L'écrivain et dramaturge Jean-Marc Dalpé

Photo : Radio-Canada / Olivier Paradis-Lemieux

Quand sa propre fille est née, Jean Marc Dalpé a annoncé à sa mère adoptive qu'il désirait faire des recherches sur sa mère biologique. Celle-ci n'avait que 16 ans lorsqu'il est né, a-t-il découvert. Sa mère adoptive lui a remis le bracelet de bébé qu'il portait au moment de son adoption et une lettre « très touchante » de trois pages écrites par sa mère biologique.
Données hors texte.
(* ===== verification/_CoqProject ===== *)
-Q . S2P
Prelude.v
BTree.v
Sha256Spec.v
SessionCrypto.v
SimdSha256.v
Cbor.v
CoseKey.v
Engagement.v
Session.v
DigestExecutor.v
Cose.v
Mso.v
X509.v
DigestPlan.v
PlanProps.v
PlanReturns.v
Mdoc.v
Messages.v
Json.v
Alpha2.v
UNSign.v
Elements.v
IsoNamespace.v
AamvaNamespace.v
NamespaceProps.v
NamespaceErrors.v
Derive.v
CodeTables.v
NamespaceExamples.v
Authentication.v
Device.v
Utils.v
DeviceProps.v
DeviceMachine.v
RequestAuth.v
Reader.v
ReaderProps.v
Protocol.v
Lifecycle.v
Network.v
Channel.v
JsonCredential.v
Concrete.v
PresentationExamples.v
ChannelExamples.v
LifecycleExamples.v
(* ===== verification/Prelude.v ===== *)
(** * Verification of isomdl

    [isomdl] implements ISO/IEC 18013-5 mobile driving licences.  An issuer turns
    named data elements into a credential whose mobile security object commits to a
    digest of every element; a holder's device presents chosen elements of its
    credentials over an encrypted session; a verifier's reader asks for elements and
    authenticates what it receives.  This library models that program in Rocq,
    definition by definition, and proves what makes each part correct.  This file is
    its prelude; the parts and their files are the following (paths under [src/]).

    ** Parts and files

    Shared data
    - [Prelude]: results and fallible loops, byte strings and machine integers, chunks
      of slices and in-place writes, the tactics [inv_result], [bool_to_prop] and
      [solve_length] with the rewrite database [lens].
    - [BTree]: [BTreeMap], a finite map in stdpp's sense with ordered iteration.
    - [Cbor] ([cbor.rs], [definitions/helpers]): CBOR values, head encoding, the
      serialization interface [Serde] and the wrappers [ByteStr], [Tag24],
      [NonEmptyVec], [NonEmptyMap].

    Cryptography
    - [Sha256Spec]: SHA-256, HMAC and HKDF as in their standards.
    - [SessionCrypto] ([definitions/session_crypto.rs]) and [SimdSha256]
      ([simd_sha256.rs]): the streaming hasher, HMAC, HKDF and the eight-lane hasher,
      refined to [Sha256Spec].
    - [Cose] ([cose.rs], [cose/]): [COSE_Sign1] and [COSE_Mac0].
    - [X509] ([definitions/x509]): certificate chains, extension checks, trust anchors
      and the validation rulesets.
    - [Session] ([definitions/session.rs]): AEAD buffers of the native and the
      WebAssembly build, message counters, key agreement and derivation.

    Credentials
    - [CoseKey] ([definitions/device_key]), [Mso] ([definitions/mso.rs],
      [validity_info.rs], [issuer_signed.rs]): device keys with their authorizations,
      the mobile security object and issuer-signed items.
    - [DigestExecutor] ([digest_executor.rs]): the executor interface, its scalar,
      eight-lane, native and adaptive implementations and the shared worker budget.
    - [DigestPlan], [PlanProps], [PlanReturns], [Mdoc] ([issuance/mdoc.rs]): planning
      digest jobs with decoys, assembling results, the builder, single and batch
      preparation, and completion with a remote signature; what the planner makes, and
      that it returns.  Issuance calls the executor only through
      the class [DigestExecutor]; its theorems assume [DigestExecutorCorrect], which
      every implementation's theorem establishes.

    Namespaces
    - [Json] ([definitions/traits], [macros/src]): JSON input, the conversion traits and
      combinators for the code that the derive macros generate.
    - [Derive] ([macros/src]): the derive macros themselves, from the declaration of a
      struct to the conversions they emit and what these mean.
    - [Alpha2], [UNSign], [Elements], [IsoNamespace], [AamvaNamespace]
      ([definitions/namespaces]): codes, element types and the two namespaces.
    - [NamespaceProps], [NamespaceErrors], [CodeTables]: their properties;
      [NamespaceExamples]: the theorems on namespaces and macros at concrete data.

    Presentation
    - [Engagement] ([definitions/device_engagement.rs] and its directory), [Messages]
      ([definitions/device_request.rs], [device_response.rs], [device_signed.rs],
      [presentation/mod.rs]): engagement structures, QR codes, requests, responses.
    - [Authentication] ([presentation/authentication/mdoc.rs], [reader_utils.rs]):
      issuer and device authentication and the verdicts on a response.
    - [Device], [DeviceProps], [DeviceMachine] ([presentation/device.rs]): the holder's
      session manager.  [Device.SessionManager] has the fields of the Rust struct and
      each method is a function from the manager to the next manager and its result;
      [DeviceMachine] runs any sequence of a user's calls.
    - [RequestAuth]: when the device accepts a reader's signature on its request.
    - [Reader], [ReaderProps] ([presentation/reader.rs]): the verifier's session manager.
    - [Protocol]: the two managers run against each other.
    - [Lifecycle]: issuer, holder and verifier together, from the preparation of a
      credential to what the reader reports of it; [JsonCredential]: the same from a
      description of the holder in JSON.
    - [Network]: the two managers on a network that an adversary controls, as a step
      relation on both sessions and a record of what was sealed, shown, permitted,
      responded and received; an abstract pair of queues, which the runs refine.
      [Channel]: what every run guarantees.
    - [Utils] ([bin/utils.rs], [bin/x509/mod.rs]): the command-line utility, on parsed
      arguments.
    - [Concrete], [PresentationExamples], [ChannelExamples], [LifecycleExamples]: a
      byte-level codec of every message that satisfies the laws asked of the
      serializers, and the theorems at concrete data.

    ** How the code is modelled

    Fallible code returns [result]; code that may also panic returns [option] of it,
    [None] being the panic.  Integers of width w are in [Z] with the checks or the
    wrap-around of the source written out; bytes are integers below 256.  Methods
    that mutate [self] take and return the record.  Buffers that the code wipes are
    returned with the result, as they are when released.  Randomness is a generator
    passed along ([Rng]); the clock is an argument.

    Loops are folds over the data they visit.  Two use fuel: writing decimal digits
    ([digits]), where ten are enough for an [i32], and drawing a fresh digest identifier
    ([generate_digest_id_loop]), which the code does without a bound.  No bound can be
    enough for every generator, so that [RetryFuel] is a parameter of issuance that no
    theorem fixes; running out is the error [Diverges].  [PlanReturns] and
    [Mdoc.prepare_returns] show that this error only stands for a generator that draws
    taken identifiers for the whole bound, and that with a generator that draws another
    one some time the result is the same under every bound from some number on.  The
    recursions over slices ([chunks_fuel], [compress_blocks], [raw_decode]) take the
    length of the slice.

    Dates are moments with an offset.  [to_utc] panics on a year beyond 9999 in either
    direction, as the crate [time] does without its feature [large-dates]; a date has a
    text in UTC exactly when its year is between 0 and 9999 ([Rfc3339Laws]).  The
    serializer of the mobile security object writes its validity information through the
    conversion of [Mso], so that what a reader gets has its dates truncated to seconds
    and in UTC ([MsoSerde]); where that conversion fails or panics, nothing is written.

    Third-party code is an interface: [Serde] (ciborium, serde, with the round-trip law
    [SerdeLaws], or [MsoSerde] for the security object), [AeadBackend] and [WasmAead] (aws-lc-rs, aes-gcm), [Ecdh], [Sec1]
    (p256), [Verifier], [Ecdsa], [ToBeSigned] (ecdsa, coset), [Sha2] and
    [Sha256Compress] (sha2), [U32x8] (wide), [Rayon] (rayon), [Der], [Pem], [Sha1]
    (x509-cert), [Base64], [Rfc3339], [DateParse] (time), [UnicodeCase] (std's tables),
    [ProcMacro] (which texts proc_macro2 takes as identifiers), [Files] and [PrettyJson]
    (std, serde_json).
    Its laws are classes named [...Laws]; each is met by a concrete instance in a
    witness.  [Network] states the one cryptographic assumption, that of an
    authenticated cipher: a step delivers no message that opens under a key and a
    nonce without having been sealed under them in the run.  Order, repetition and
    direction are not assumed; they follow from the counters.

    ** What is proved

    - Issuance: a prepared credential commits to exactly the given elements, whatever
      executor is used, in batches as one by one; no check of a preparation fails, and it
      returns unless the generator stalls; digests are assembled independently of their
      order and nothing else is assembled; validity dates read back truncated; a
      credential is completed exactly when the remote signature verifies.
    - Sessions: initialization vectors never repeat, counters move exactly with
      success and fail closed, sequences of messages decrypt in order, both ends derive
      the same keys; what buffers and scratch space hold when they are released.
    - Hashing: both hashers and HKDF equal the standards; executors equal the oracle; the
      worker budget is conserved under every interleaving.
    - Presentation: only items that are stored, permitted and requested are disclosed;
      every request is accounted for; no sequence of calls makes the device panic;
      signing completes; linked sessions establish and complete every exchange.
    - Authentication: a response accepted without errors and a request whose reader is
      called authenticated are so exactly when the signatures, chains and transcripts
      are; the device reads no signature but that of the first document request.
    - Adversarial networks: whatever is replayed, reordered, reflected or injected,
      requests are shown and responses received in the order they were made, none
      twice; an end accepts exactly the next message and stays as it is on any other;
      what the reader receives was permitted by the user; and all this holds from the
      QR code on; of an issued credential, what arrives and what is reported is what
      the issuer gave.
    - All parties: an issued credential is accepted when its holder presents it, and
      exactly the issuer's values that are permitted and requested are disclosed and
      reported; what the namespaces write always has a form in the reader's JSON, so
      that no element of a description is lost on the way; the reader does not compare
      digests, so a holder's own values are accepted and reported under the issuer's
      signature just the same.
    - Trust: when certificate chains pass each ruleset; when signatures and responses
      verify; which elements a device key may sign.
    - Namespaces: reading JSON and writing CBOR keeps exactly the elements; all errors
      are reported, in order; dates outside the years 0 to 9999 are all that panics; code
      tables are exact; restricted texts accept exactly what they should; the derive
      macros generate the modelled readers and writers from the declarations, and agree
      on names and fields.
    - Values: which response values have a JSON form, which make the reader panic, and
      which age attestation is the nearest.

    ** Not modelled

    Benchmarks and tests, module lists and the parsing of command-line arguments are
    left out.  Display texts of errors are represented by constructors for their
    causes.  The derived readers and writers of serde are interfaces, except where the
    code writes the conversion itself.  Zeroization by drop glue of foreign types and
    [Debug] output are left out, and so are test-only observers and direct issuance,
    which exists for tests. *)

From stdpp Require Export base tactics option list numbers strings gmap sorting.
From Stdlib Require Export ZArith Lia.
Né à Ottawa, il dit avoir fait le choix de son identité franco-ontarienne, une identité « poétique », même s’il vit à Montréal depuis une trentaine d’années. L’écrivain, dramaturge, poète et conteur se confie à Marie-France Bazzo sur son enfance, mais aussi sur sa vision de la création, qu’il définit pour nous en trois mots.

Conflit
« Le métier d’auteur dramatique, le concept, ce qui est au centre de ce qu’on fait, c’est d’examiner le conflit. Ce qu’on crée, c’est des situations où il y a des personnages qui sont en conflit. Et, à un moment donné, ce n’est pas juste quelque chose qu’on crée, c’est une façon de voir le monde, c’est une façon de comprendre le monde. C’est en pouvant définir et clarifier les conflits qui sont en train de se passer, de se jouer, de se tramer, d’évoluer [qu’on arrive à définir le monde autour de soi]. Pour moi, la vie n’est pas un long fleuve tranquille. [rire] »
Jean Marc Dalpé le répète souvent à ses étudiants : « Sans conflit, on s’ennuie. »

Fiction
« Encore là, c’est une façon de voir le monde. Ce qu’on définit comme la réalité, c’est une fiction qu’on se crée, qu’on s’écrit. C’est comme ça que l’on comprend le monde, en se créant des fictions. Je ne parle pas de roman ou de poésie. Même la science, les mathématiques, c’est une fiction dans le sens que c’est l’être humain qui impose cette façon de percevoir, de traduire la réalité. Cette traduction, c’est nécessairement quelque chose d’inventé, c’est nous qui l’inventons. Ce n’est pas dans la nature. La nature n’a rien à foutre des explications. Et là où il y a de la fiction, il y a du conflit. »

Minoritaire
« C’est une des idées fortes dans ma vie, dans mes actions, dans ce que j’écris, dans la façon dont j’interagis avec les gens et la façon dont je comprends le monde. C’est [aussi] ce que je défends parfois de façon intransigeante. Souvent dans les discussions, dans les débats, tout de suite je vais penser aux conséquences pour les minoritaires. Évidemment, je suis démocrate, je crois dans la démocratie. […] C’est la majorité qui va éventuellement dicter la façon dont les choses vont se faire, mais je pense qu’il faut toujours un contre-pouvoir à cette majorité, dans toutes les institutions, les institutions démocratiques notamment. Il faut un contre-pouvoir, il faut s’assurer que les minorités ne se font pas écraser. Aussitôt qu’on lit l’histoire, qu’on s’intéresse à l’histoire, on se réalise combien de gens sont retrouvés à l’autre bout du bâton […] entre les mains de la majorité. Je suis du côté des petites gens ou des minorités. On peut tous les nommer, mais c'est certainement de mon expérience personnelle de francophone de l’Ontario que [provient] mon empathie envers les Autochtones et leur combat en ce moment, ou pour le combat des femmes à d’autres moments, ou le combat des gais. »

Ces trois mots – conflit, fiction et minoritaire – sont des moteurs de création chez Jean Marc Dalpé. D’ailleurs, toute sa vie aura été une histoire de création, et on le lui a bien rendu, puisqu’il a été trois fois lauréat du Prix du gouverneur général du Canada pour deux pièces de théâtre et un roman. Sa nouvelle pièce sera présentée l’année prochaine au Théâtre la Licorne, à Montréal.